Description of the task: Set down exactly the lines in the records below that run from the line with "intros Hst Hn" to the line with "rewrite Hr in", inclusive, and nothing more.

Task data:
Lemma left_of_stop_nonneg s : tinv s → 0 ≤ left_of_stop s.
Proof.
  intros Hi. pose proof (ti_user _ Hi) as Hu. unfold user_ok in Hu. unfold left_of_stop, thread_left.
  assert (0 ≤ stop_left (ts_user s)); [|repeat case_match; lia].
  destruct (ts_user s); cbn [stop_left]; unfold LIBUVC_STREAM_STOP_TIMEOUT_ATTEMPTS in *; lia.
Qed.

Lemma left_of_user s pc : left_of_stop (set_user s pc) = stop_left pc + thread_left s.
Proof. done. Qed.

(** The application's own steps in a stop. *)
Lemma stop_user_step closing l s s' :
  stopping closing s → new_call (LUser l) = false → user_step junk info l s = Some (Ret s') →
  (closing_of (ts_user s') = Some closing ∨ ts_user s' = after_stop closing)
  ∧ sh_running (ts_h s') = false ∧ own_step (LUser l) + left_of_stop s' ≤ left_of_stop s + wake_up (LUser l).
Proof.
  intros (Hi & Hr & Hc) Hn Hs. pose proof (ti_user _ Hi) as Hu. unfold user_ok in Hu.
  assert (∀ ret c, left_of_stop (stop_waited ret c s) = 2 + thread_left s ∧ sh_running (ts_h (stop_waited ret c s)) = false) as Hw.
  { intros ret c. unfold left_of_stop, stop_waited. destruct (broadcast_keeps s) as (_ & H2 & H3).
    cbn [set_user ts_user ts_h stop_left]. rewrite H2. split; [|done]. rewrite <- H3. done. }
  unfold user_step in Hs. destruct (ts_user s) eqn:Hpc, l; try discriminate.
  all: destruct Hc as [Hc|Hc]; try discriminate; try (by destruct closing).
  all: cbn [closing_of] in Hc; injection Hc as <-; try injection Hs as Hs.
  - subst s'. split_and!; [by left|done|]. rewrite left_of_user. unfold left_of_stop. rewrite Hpc. simpl. unfold LIBUVC_STREAM_STOP_TIMEOUT_ATTEMPTS. lia.
  - destruct (no_transfers s); subst s'.
    + split_and!; [by left|apply Hw|]. rewrite (proj1 (Hw _ _)). unfold left_of_stop. rewrite Hpc.
      cbn [stop_left own_step wake_up]. unfold LIBUVC_STREAM_STOP_TIMEOUT_ATTEMPTS in *. lia.
    + split_and!; [by left|done|]. rewrite left_of_user. unfold left_of_stop. rewrite Hpc. cbn [stop_left own_step wake_up]. lia.
  - destruct (_ <=? _) eqn:E; subst s'.
    + split_and!; [by left|apply Hw|]. rewrite (proj1 (Hw _ _)). unfold left_of_stop. rewrite Hpc.
      cbn [stop_left own_step wake_up]. unfold LIBUVC_STREAM_STOP_TIMEOUT_ATTEMPTS in *. lia.
    + split_and!; [by left|done|]. rewrite left_of_user. unfold left_of_stop. rewrite Hpc. cbn [stop_left own_step wake_up]. lia.
  - subst s'. split_and!; [by left|done|]. rewrite left_of_user. unfold left_of_stop. rewrite Hpc. cbn [stop_left own_step wake_up]. lia.
  - unfold join_thread in Hs.
    assert (∃ th, s' = set_user (set_thread s th) (if closing0 then Scanning else Idle)
      ∧ thread_left (set_thread s th) ≤ thread_left s) as (th & -> & Hle).
    { destruct (sh_user_cb (ts_h s)).
      - destruct (ts_thread s) as [[]|] eqn:Et; try discriminate. injection Hs as <-. exists None.
        split; [done|]. unfold thread_left. rewrite Et. done.
      - injection Hs as <-. exists (ts_thread s). by destruct s. }
    unfold left_of_stop, thread_left in *. rewrite Hpc.
    destruct closing0; (split_and!; [by (left + right)|done|]);
      cbn [set_user set_thread ts_user ts_thread stop_left own_step wake_up] in *; lia.
  - subst s'. unfold uvc_stream_close_scan, left_of_stop, thread_left. rewrite Hpc.
    destruct (no_transfers s); (split_and!; [by right|done|]);
      cbn [set_user set_lives ts_user ts_thread stop_left own_step wake_up]; lia.
Qed.

Lemma stopping_step closing l s s' :
  stopping closing s → new_call l = false → label_ok l s → exec clock is_isight junk info l s = Some (Ret s') →
  stopping closing s' ∧ own_step l + left_of_stop s' ≤ left_of_stop s + wake_up l.
Proof.
  intros Hst Hn Hok Hs. pose proof Hst as (Hi & Hr & Hc). pose proof (exec_inv l s (Ret s') Hi Hok Hs) as Hi'. cbn [returns] in Hi'.
  assert (ts_user s' = ts_user s → sh_running (ts_h s') = sh_running (ts_h s) → own_step l + thread_left s' ≤ thread_left s →
    stopping closing s' ∧ own_step l + left_of_stop s' ≤ left_of_stop s + wake_up l) as Hsame.
  { intros H1 H2 H3. unfold stopping, left_of_stop. rewrite H1, H2. split; [done|]. destruct l as [| | | |[]]; simpl in *; lia. }
  destruct l as [t status|t data ret|memory| |l]; cbn [exec] in Hs.
  - destruct (ts_xfers s !! t) as [[]|]; try discriminate. injection Hs as <-. by apply Hsame.
  - destruct (ts_xfers s !! t) as [[]|]; try discriminate. injection Hs as Hs.
    destruct (callback_keeps _ _ _ _ _ _ Hs) as (? & H2 & ?). apply Hsame; [done..|]. rewrite H2. done.
  - destruct (ts_thread s) as [[]|] eqn:Et; try discriminate. injection Hs as Hs. unfold _uvc_user_caller in Hs. inv_ret Hs.
    rewrite Hr in Hs. injection Hs as <-. apply Hsame; [done..|]. unfold thread_left. by rewrite Et.
  - destruct (ts_thread s) as [[]|] eqn:Et; try discriminate. injection Hs as <-. apply Hsame; [done..|].
    unfold thread_left. by rewrite Et.
  - destruct (stop_user_step closing l s s' Hst Hn Hs) as (? & ? & ?). done.
Qed.

(** In a stop one of the two threads can always go on without being woken. *)
Lemma stop_progress closing s :
  stopping closing s →
  ts_user s = after_stop closing
  ∨ ∃ l s', own_step l = 1 ∧ new_call l = false ∧ label_ok l s ∧ exec clock is_isight junk info l s = Some (Ret s').
Proof.
  intros (Hi & Hr & [Hc|Hc]); [right|by left].
  destruct (ti_open _ Hi) as (Hlive & _); [by destruct (ts_user s)|].
  assert (∀ l s', own_step (LUser l) = 1 → new_call (LUser l) = false → label_ok (LUser l) s →
    user_step junk info l s = Some (Ret s') → ∃ l s', own_step l = 1 ∧ new_call l = false ∧ label_ok l s
      ∧ exec clock is_isight junk info l s = Some (Ret s')) as Huser by eauto 10.
  pose proof (ti_user _ Hi) as Hu. unfold user_ok in Hu. pose proof (ti_thread _ Hi) as Ht. unfold thread_due in Ht.
  destruct (ts_user s) eqn:Hpc; try discriminate.
  - eapply (Huser (UGo 0)); try done. unfold user_step. by rewrite Hpc.
  - eapply (Huser (UGo 0)); try done. unfold user_step. by rewrite Hpc.
  - eapply (Huser UTimeout); try done. unfold user_step. by rewrite Hpc.
  - destruct Hu as (_ & _ & Hawake). rewrite andb_true_r in Ht.
    destruct (sh_user_cb (ts_h s)) eqn:Ecb.
    + destruct (proj2 Ht eq_refl) as [[n|n|] Eth].
      * exists (LThread enough_memory), (set_thread s (Some ThExited)). split_and!; try done.
        cbn [exec]. rewrite Eth. unfold _uvc_user_caller, touch_stream. by rewrite Hlive, Hr.
      * by destruct (Hawake n).
      * eapply (Huser (UGo 0)); try done. unfold user_step, join_thread. by rewrite Hpc, Ecb, Eth.
    + eapply (Huser (UGo 0)); try done. unfold user_step, join_thread. by rewrite Hpc, Ecb.
  - eapply (Huser (UGo 0)); try done. unfold user_step. by rewrite Hpc.
Qed.


(** C2: whatever the order in which the application's calls (configuring, polling,
    starting, stopping and closing the stream, then closing the device), the
    completions of transfers and the threads' steps interleave, no thread touches
    freed memory, overruns a buffer, follows a null pointer or joins a thread that
    does not exist.  This holds for a stream just opened, on these conditions: memory
    does not run out and the callback's thread can be created; the application makes
    one call at a time, does not start a stream in whose slots transfers are left,
    and does not configure it for another size of frame than it was opened for, or
    for a frame the device does not have.  Then a transfer that libusb or a callback
    still has keeps both the stream's and the device's handle allocated, and a stop
    that reports success has left no transfer. *)
Theorem teardown_no_use_after_free h ls o :
  stream_good h → sh_running h = false → disciplined ls (opened h) →
  run_steps clock is_isight junk info ls (opened h) = Some o →
  returns o (λ s,
    (∀ t x, ts_xfers s !! t = Some x → busy x = true → ts_stream_live s = true ∧ ts_devh_live s = true)
    ∧ (ts_stream_live s = false ∨ ts_devh_live s = false → no_transfers s = true ∧ ts_thread s = None)
    ∧ (∀ closing, ts_user s = Joining UVC_SUCCESS closing → no_transfers s = true)).
Proof.
  intros Hg Hrun Hd Hr. eapply returns_mono; [eapply run_inv; [by apply opened_inv|done..]|].
  intros s Hi. split; [by intros; eapply busy_live|split].
  - intros Hdead. rewrite no_transfers_empty. split; [destruct Hdead; [by apply (ti_stream _ Hi)|by apply (ti_devh _ Hi)]|].
    apply no_thread; [done|]. pose proof (ti_open _ Hi) as Ho. unfold thread_due.
    destruct (ts_user s); try apply andb_false_r; destruct (Ho eq_refl) as (? & ? & _), Hdead; congruence.
  - intros c Hpc. pose proof (ti_user _ Hi) as Hu. unfold user_ok in Hu. rewrite Hpc in Hu.
    destruct Hu as [_ [[[_ He]|] _]]; [|done]. by apply no_transfers_empty.
Qed.
End invariant.

(** ** Starting again after a stop that timed out *)

Definition go (n : nat) : list label := replicate n (LUser (UGo 0)).
Definition allocs (n : nat) : list label := replicate n (LUser (UAlloc true true)).

(** libusb has the transfer, and no slot names it. *)
Definition forgotten (t : nat) (s : tstate) : Prop :=
  ts_xfers s !! t = Some InFlight ∧ ∀ j, ts_slots s !! j ≠ Some (Some t).

(** The transfer completes, or a section of its callback runs. *)
Definition about_transfer (t : nat) (l : label) : bool :=
  match l with
  | LComplete t' _ | LCallback t' _ _ => bool_decide (t' = t)
  | _ => false
  end.

Lemma forgotten_slots s s' t :
  forgotten t s → ts_xfers s' = ts_xfers s → ts_slots s' = ts_slots s → forgotten t s'.
Proof. unfold forgotten. by intros ? -> ->. Qed.

Lemma forgotten_xfer s t t' x : forgotten t s → t' ≠ t → forgotten t (set_xfer s t' x).
Proof. intros [H1 H2] Hne. split; [|done]. cbn [set_xfer set_slots ts_xfers]. by rewrite list_lookup_insert_ne. Qed.

Lemma forgotten_clear s t t' i x :
  forgotten t s → t' ≠ t → forgotten t (set_slots s (<[i := None]> (ts_slots s)) (<[t' := x]> (ts_xfers s))).
Proof.
  intros [H1 H2] Hne. split; cbn [set_slots ts_xfers ts_slots]; [by rewrite list_lookup_insert_ne|].
  intros j [[_ [??]]|[_ ?]]%list_lookup_insert_Some; [done|by apply (H2 j)].
Qed.

Lemma forgotten_fill s t i n :
  forgotten t s → n = length (ts_xfers s) →
  forgotten t (set_slots s (<[i := Some n]> (ts_slots s)) (ts_xfers s ++ [Filled])).
Proof.
  intros [H1 H2] ->. pose proof (lookup_lt_Some _ _ _ H1). split; cbn [set_slots ts_xfers ts_slots].
  - by rewrite lookup_app_l.
  - intros j [(_ & [= ?] & _)|[_ ?]]%list_lookup_insert_Some; [lia|by apply (H2 j)].
Qed.

Lemma broadcast_slots s : ts_xfers (broadcast s) = ts_xfers s ∧ ts_slots (broadcast s) = ts_slots s.
Proof. unfold broadcast. by destruct (ts_thread s) as [[]|]. Qed.
Section restart.
Context (info : uvc_device_info) (clock : Z → Z) (is_isight : bool) (junk : Z).

Lemma forgotten_broadcast s t : forgotten t s → forgotten t (broadcast s).
Proof. intros H. destruct (broadcast_slots s). by eapply forgotten_slots. Qed.

Lemma forgotten_callback t t' pc data ret s s' :
  forgotten t s → t' ≠ t → _uvc_stream_callback clock is_isight t' pc data ret s = Ret s' → forgotten t s'.
Proof.
  intros Hf Hne Hs. destruct pc as [[]| | |]; cbn [_uvc_stream_callback] in Hs; inv_ret Hs; injection Hs as <-;
    try (by apply forgotten_xfer).
  - unfold announce. destruct (existsb _ _); [apply forgotten_broadcast|];
      (apply forgotten_xfer; [|done]); by eapply forgotten_slots.
  - unfold mark_deleted. apply forgotten_broadcast.
    destruct (slot_of _ _); [by apply forgotten_clear|by apply forgotten_xfer].
Qed.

Exercise result:
  intros Hst Hn Hok Hs. pose proof Hst as (Hi & Hr & Hc). pose proof (exec_inv l s (Ret s') Hi Hok Hs) as Hi'. cbn [returns] in Hi'.
  assert (ts_user s' = ts_user s → sh_running (ts_h s') = sh_running (ts_h s) → own_step l + thread_left s' ≤ thread_left s →
    stopping closing s' ∧ own_step l + left_of_stop s' ≤ left_of_stop s + wake_up l) as Hsame.
  { intros H1 H2 H3. unfold stopping, left_of_stop. rewrite H1, H2. split; [done|]. destruct l as [| | | |[]]; simpl in *; lia. }
  destruct l as [t status|t data ret|memory| |l]; cbn [exec] in Hs.
  - destruct (ts_xfers s !! t) as [[]|]; try discriminate. injection Hs as <-. by apply Hsame.
  - destruct (ts_xfers s !! t) as [[]|]; try discriminate. injection Hs as Hs.
    destruct (callback_keeps _ _ _ _ _ _ Hs) as (? & H2 & ?). apply Hsame; [done..|]. rewrite H2. done.
  - destruct (ts_thread s) as [[]|] eqn:Et; try discriminate. injection Hs as Hs. unfold _uvc_user_caller in Hs. inv_ret Hs.
    rewrite Hr in Hs. injection Hs as <-. apply Hsame; [done..|]. unfold thread_left. by rewrite Et.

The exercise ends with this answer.